▶ _TASK GOAL_
Write each line again exactly as it is, from the opening line of the records below through the one containing "w) = Err e)", and add nothing.

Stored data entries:
(** X3: [getAllLinkedContacts] returns the empty list for an empty seed
    without sending anything, and for a non-empty seed it never returns
    rows, whatever the store holds: it sends its one statement, writes
    nothing and ends in an error, which on a healthy store is the bind
    error (twice as many values as placeholders) or, when no seed row
    yields a primary id, the syntax error of the empty IN list. *)
Theorem getAllLinkedContacts_never_returns_a_cluster
    (contacts : list Contact) (w : World) :
  getAllLinkedContacts [] w = (w, Ok [])
  /\ (contacts <> [] ->
      rows (fst (getAllLinkedContacts contacts w)) = rows w
      /\ nextId (fst (getAllLinkedContacts contacts w)) = nextId w
      /\ issued (fst (getAllLinkedContacts contacts w)) = S (issued w)
      /\ (exists e, snd (getAllLinkedContacts contacts w) = Err e)
      /\ (faults w = None ->
          snd (getAllLinkedContacts contacts w)
          = Err (match primaryIdsOf contacts with
                 | [] => SqlSyntaxError
                 | _ => BindError
                 end))).
Proof.
  split; [reflexivity|]. intros Hne.
  rewrite (getAllLinkedContacts_run contacts w Hne).
  unfold statement. destruct (faults w) as [[|n]|]; simpl;
    repeat split; try (eexists; reflexivity); try discriminate; auto.
Qed.

(** Witness for X3: the seed of the bridging request on the two clusters. *)
Lemma getAllLinkedContacts_never_returns_a_cluster_witness :
  rows (fst (getAllLinkedContacts [sampleA1; sampleB1] twoClusters)) = rows twoClusters
  /\ snd (getAllLinkedContacts [sampleA1; sampleB1] twoClusters) = Err BindError.
Proof.
  destruct (getAllLinkedContacts_never_returns_a_cluster [sampleA1; sampleB1] twoClusters)
    as [_ H].
  assert (Hne : [sampleA1; sampleB1] <> []) by discriminate.
  destruct (H Hne) as (Hr & _ & _ & _ & He).
  split; [exact Hr|]. exact (He eq_refl).
Defined.
Definition color_image_try (snapshot_json : json) : M (option bytes) :=
  path <- getitem snapshot_json "color_image_path" ;;
  image_bytes <- invoke (open_read path "rb") ;;
  invoke (Path_mkdir PROCESSED_DIRECTORY) ;;
  user_id <- getitem snapshot_json "user_id" ;;
  datetime <- getitem snapshot_json "datetime" ;;
  let final_path :=
    format "{}/{}_{}_color.jpg"
           [PROCESSED_DIRECTORY; str_json user_id; str_json datetime] in
  width <- getitem snapshot_json "color_image_width" ;;
  height <- getitem snapshot_json "color_image_height" ;;
  img <- invoke (Image_frombytes "RGB" width height image_bytes) ;;
  invoke (Image_save img final_path) ;;
  user_id <- getitem snapshot_json "user_id" ;;
  datetime <- getitem snapshot_json "datetime" ;;
  height <- getitem snapshot_json "color_image_height" ;;
  width <- getitem snapshot_json "color_image_width" ;;
  let result :=
    [ ("user_id", user_id);
      ("datetime", datetime);
      ("color_image_path", JStr final_path);
      ("height", height);
      ("width", width) ] in
  ret (Some (json_dumps (JObj result))).

Definition color_image (data : bytes) : M (option bytes) :=
  snapshot_json <- json_loads data ;;
  log_received snapshot_json ;;
  try_except (color_image_try snapshot_json)
    (fun e =>
       match e with
       | KeyError _ =>
           Some (log_missing
                   "Error: Snapshot {} from user {} did not contain necessary color image data: {}"
                   snapshot_json e)
       | OSError _ =>
           Some (logging_error (format "Error: file error: {}" [str_exn e]) ;;
                 ret None)
       | _ => None
       end).

(** [image_array[(i*width):(i*width)+(width-1)]] *)
Definition depth_row (image_array width : json) (i : Z) : M json :=
  match as_index width with
  | Some w => py_slice image_array (i * w) (i * w + (w - 1))
  | None => raise (TypeError "slice indices must be integers")
  end.

(** [for i in items: new_array.append(row(i))] *)
Fixpoint for_append (items : list Z) (row : Z -> M json) (new_array : list json)
  : M (list json) :=
  match items with
  | [] => ret new_array
  | i :: rest =>
      r <- row i ;;
      for_append rest row (new_array ++ [r])
  end.

Definition depth_image_try (snapshot_json : json) : M (option bytes) :=
  path <- getitem snapshot_json "depth_image_path" ;;
  serialized <- invoke (open_read path "r") ;;
  data_json <- json_loads serialized ;;
  image_array <- getitem data_json "data" ;;
  user_id <- getitem snapshot_json "user_id" ;;
  datetime <- getitem snapshot_json "datetime" ;;
  let final_path :=
    format "{}/{}_{}_depth.jpg"
           [PROCESSED_DIRECTORY; str_json user_id; str_json datetime] in
  width <- getitem snapshot_json "depth_image_width" ;;
  height <- getitem snapshot_json "depth_image_height" ;;
  rows <- py_range height ;;
  new_array <- for_append rows (depth_row image_array width) [] ;;
  invoke (Path_mkdir PROCESSED_DIRECTORY) ;;
  invoke (plt_imshow new_array "hot" "nearest") ;;
  invoke (plt_savefig final_path) ;;
  user_id <- getitem snapshot_json "user_id" ;;
  datetime <- getitem snapshot_json "datetime" ;;
  height <- getitem snapshot_json "depth_image_height" ;;
  width <- getitem snapshot_json "depth_image_width" ;;
  let result :=
    [ ("user_id", user_id);
      ("datetime", datetime);
      ("height", height);
      ("width", width);
      ("depth_image_path", JStr final_path) ] in
  ret (Some (json_dumps (JObj result))).
(** * The multi-day story writer (test_agents/story_writer_openai_agent.py)

    A shallow embedding of the script's functions
    ([load_openai_config], [setup_litellm], [call_llm],
    [write_multi_day_story], [interactive_story_writer]) together with the
    parts of the Python runtime they lean on (text, [hash], [int],
    [datetime]), followed by the properties the design document states
    about them.

    Conventions.
    - A Python [str] is a [string]; one [ascii] stands for one code point
      below 256, which is how CPython stores such text (one byte per
      character).  All literals of the script that reach a model or the
      story file are in that range.
    - A Python [int] is a [Z].
    - Console output ([print]) is left out: nothing printed is read back.
    - What a run cannot decide itself ([.env] file, hash key, clock, the
      two model endpoints) is a field of [world]; the environment and the
      lines waiting at the keyboard are part of the [state] it starts
      from; what it does to the outside (requests, the file written) is
      recorded in the trace of that state. *)

From Stdlib Require Import ZArith Ascii String List Lia Bool.
From stdpp Require Import base gmap strings list.

Local Open Scope Z_scope.

(** ** Python text *)
Module PyStr.

Definition chr (n : Z) : ascii := ascii_of_N (Z.to_N n).
Definition ord (c : ascii) : Z := Z.of_N (N_of_ascii c).

Definition nl : string := String (chr 10) EmptyString.
Definition dquote : string := String (chr 34) EmptyString.

(** [bool(s)] for a string: the empty string is falsy. *)
Definition truthy (s : string) : bool :=
  match s with EmptyString => false | String _ _ => true end.

(** [str.isspace] on one character (code points below 256). *)
Definition isspace (c : ascii) : bool :=
  let n := ord c in
  ((9 <=? n) && (n <=? 13)) || ((28 <=? n) && (n <=? 32))
  || (n =? 133) || (n =? 160).

Fixpoint lstrip (s : string) : string :=
  match s with
  | String c r => if isspace c then lstrip r else s
  | EmptyString => EmptyString
  end.

Definition rev (s : string) : string := String.rev s.

(** [s.strip()] *)
Definition strip (s : string) : string := rev (lstrip (rev (lstrip s))).

(** [str.lower] on one character: A-Z and the accented capitals of
    Latin-1 (all but the multiplication sign) move up by 32. *)
Definition lower_char (c : ascii) : ascii :=
  let n := ord c in
  if ((65 <=? n) && (n <=? 90))
     || ((192 <=? n) && (n <=? 222) && negb (n =? 215))
  then chr (n + 32) else c.

Fixpoint lower (s : string) : string :=
  match s with
  | EmptyString => EmptyString
  | String c r => String (lower_char c) (lower r)
  end.

(** [sub in s] *)
Fixpoint contains (sub s : string) : bool :=
  String.prefix sub s
  || match s with
     | EmptyString => false
     | String _ r => contains sub r
     end.

(** [sep.join(parts)] *)
Fixpoint join (sep : string) (parts : list string) : string :=
  match parts with
  | [] => EmptyString
  | [p] => p
  | p :: rest => p +:+ sep +:+ join sep rest
  end.

(** [EmptyString.join(parts)], the concatenation of the fragments *)
Definition concat (parts : list string) : string :=
  fold_right String.append EmptyString parts.

Definition digit (d : Z) : ascii := chr (48 + d).

(** Decimal digits of a non-negative number, most significant first. *)
Fixpoint digits_pos (fuel : nat) (n : Z) (acc : string) : string :=
  match fuel with
  | O => acc
  | S f =>
      let acc' := String (digit (n mod 10)) acc in
      if n <? 10 then acc' else digits_pos f (n / 10) acc'
  end.

(** [str(n)] for an [int] *)
Definition show (n : Z) : string :=
  if n <? 0
  then String (chr 45) (digits_pos (S (Z.to_nat (Z.log2 (- n)))) (- n) EmptyString)
  else digits_pos (S (Z.to_nat (Z.log2 n))) n EmptyString.

(** A number of at most two digits, zero-filled to two ([%d], [%m], ...) *)
Definition pad2 (n : Z) : string :=
  String (digit (n / 10 mod 10)) (String (digit (n mod 10)) EmptyString).

Definition bytes (s : string) : list Z := map ord (list_ascii_of_string s).

End PyStr.

(** ** [hash(str)]

    CPython (3.11 and later, default build) hashes the characters of a
    string with SipHash-1-3 under a 128-bit key that is drawn when the
    interpreter starts (or derived from [PYTHONHASHSEED]), see
    [Python/pyhash.c]. *)
Module PyHash.

Definition w64 (x : Z) : Z := x mod 2 ^ 64.

Definition rotl (x b : Z) : Z :=
  Z.lor (w64 (Z.shiftl x b)) (Z.shiftr x (64 - b)).

Record sip := Sip { v0 : Z; v1 : Z; v2 : Z; v3 : Z }.

(** [HALF_ROUND(a,b,c,d,s,t)], returning the new [(a,b,c,d)] *)
Definition half_round (a b c d s t : Z) : Z * Z * Z * Z :=
  let a := w64 (a + b) in
  let c := w64 (c + d) in
  let b := Z.lxor (rotl b s) a in
  let d := Z.lxor (rotl d t) c in
  let a := rotl a 32 in
  (a, b, c, d).

(** [SINGLE_ROUND(v0,v1,v2,v3)] *)
Definition single_round (v : sip) : sip :=
  let '(a0, a1, a2, a3) := half_round (v0 v) (v1 v) (v2 v) (v3 v) 13 16 in
  let '(b2, b1, b0, b3) := half_round a2 a1 a0 a3 17 21 in
  Sip b0 b1 b2 b3.

(** Little-endian value of a run of bytes. *)
Fixpoint le_bytes (l : list Z) : Z :=
  match l with
  | [] => 0
  | b :: r => b + 256 * le_bytes r
  end.

Definition absorb (v : sip) (m : Z) : sip :=
  let v := Sip (v0 v) (v1 v) (v2 v) (Z.lxor (v3 v) m) in
  let v := single_round v in
  Sip (Z.lxor (v0 v) m) (v1 v) (v2 v) (v3 v).

(** The [while (src_sz >= 8)] loop; returns the state and the tail of
    fewer than eight bytes. *)
Fixpoint blocks (v : sip) (l : list Z) : sip * list Z :=
  match l with
  | b0 :: b1 :: b2 :: b3 :: b4 :: b5 :: b6 :: b7 :: r =>
      blocks (absorb v (le_bytes [b0; b1; b2; b3; b4; b5; b6; b7])) r
  | tail => (v, tail)
  end.
(** * Cycles standalone driver (intern/cycles/app/cycles_standalone.cpp)
      and the OSL brightness/contrast node (node_brightness)

    The driver is embedded as a small monad over the global [options]
    struct: a computation reads and writes the driver state, emits the calls
    it makes on its collaborators (session, scene loader, stdio, ArgParse) as
    a chronological list of events, and either returns, leaves the process
    through [exit], or dereferences a null pointer.  The shader is embedded
    over IEEE-754 binary32 values. *)

From Stdlib Require Import ZArith List String Ascii Bool Lia.
From Stdlib Require Import DecimalString.
From Stdlib Require Import Floats.SpecFloat.
Import ListNotations.

Local Open Scope string_scope.
Local Open Scope list_scope.
Local Open Scope Z_scope.

(** ** Data of the collaborators, as far as the driver touches it *)

(** Modelled from the spec: device.h is not among the sources.  The type tag
    of a device is an enumerated set with a sentinel "none" value, a CPU
    value, GPU variants and a multi-device value. *)
Inductive DeviceType :=
| DEVICE_NONE
| DEVICE_CPU
| DEVICE_OPENCL
| DEVICE_CUDA
| DEVICE_NETWORK
| DEVICE_MULTI.

Definition DeviceType_eqb (a b : DeviceType) : bool :=
  match a, b with
  | DEVICE_NONE, DEVICE_NONE | DEVICE_CPU, DEVICE_CPU
  | DEVICE_OPENCL, DEVICE_OPENCL | DEVICE_CUDA, DEVICE_CUDA
  | DEVICE_NETWORK, DEVICE_NETWORK | DEVICE_MULTI, DEVICE_MULTI => true
  | _, _ => false
  end.

(** Modelled from the spec: DeviceInfo carries a type tag, a human-readable
    description and a display-capability flag. *)
Module DeviceInfo.
Record t := mk {
  type : DeviceType;
  description : string;
  display_device : bool
}.
End DeviceInfo.

(** Of the parameter, buffer, camera and scene structs (declared in headers
    that are not among the sources) the model keeps the members the driver
    reads or writes. *)
Module SceneParams.
Inductive ShadingSystem := OSL | SVM.
Record t := mk { shadingsystem : ShadingSystem }.
End SceneParams.

Module SessionParams.
Record t := mk {
  device : DeviceInfo.t;
  background : bool;
  progressive : bool;
  samples : Z;
  output_path : string;
  threads : Z
}.
End SessionParams.

Module BufferParams.
Record t := mk {
  width : Z;
  height : Z;
  full_width : Z;
  full_height : Z
}.
End BufferParams.

Module Camera.
Record t := mk { width : Z; height : Z }.
End Camera.

Module Scene.
Record t := mk {
  params : SceneParams.t;
  device : DeviceInfo.t;
  camera : Camera.t
}.
End Scene.

(** The two functions the driver binds as update callback through
    [function_bind]; both are declared with an empty parameter list, so a
    callback is invoked without arguments. *)
Inductive Callback := cb_session_print_status | cb_view_redraw.

(** A C double; the driver only carries such values around. *)
Definition double := spec_float.

(** Modelled from the spec: util_progress.h is not among the sources.  The
    progress state of section 3 (sample index, tile timing, status and
    substatus, cancellation flag and reason) with the single callback slot
    and the operations of section 4.3 that the driver calls. *)
Module Progress.
Record t := mk {
  sample : Z;
  tile : Z;
  total_time : double;
  sample_time : double;
  status : string;
  substatus : string;
  cancel : bool;
  cancel_message : string;
  update_cb : option Callback
}.

(** The snapshot reads of section 4.3. *)
Definition get_sample (p : t) : Z := sample p.
Definition get_tile (p : t) : Z * double * double :=
  (tile p, total_time p, sample_time p).
Definition get_status (p : t) : string * string := (status p, substatus p).

Definition set_update_callback (cb : Callback) (p : t) : t :=
  mk (sample p) (tile p) (total_time p) (sample_time p) (status p)
     (substatus p) (cancel p) (cancel_message p) (Some cb).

▶ _RESPONSE AREA_
(** X3: [getAllLinkedContacts] returns the empty list for an empty seed
    without sending anything, and for a non-empty seed it never returns
    rows, whatever the store holds: it sends its one statement, writes
    nothing and ends in an error, which on a healthy store is the bind
    error (twice as many values as placeholders) or, when no seed row
    yields a primary id, the syntax error of the empty IN list. *)
Theorem getAllLinkedContacts_never_returns_a_cluster
    (contacts : list Contact) (w : World) :
  getAllLinkedContacts [] w = (w, Ok [])
  /\ (contacts <> [] ->
      rows (fst (getAllLinkedContacts contacts w)) = rows w
      /\ nextId (fst (getAllLinkedContacts contacts w)) = nextId w
      /\ issued (fst (getAllLinkedContacts contacts w)) = S (issued w)
      /\ (exists e, snd (getAllLinkedContacts contacts w) = Err e)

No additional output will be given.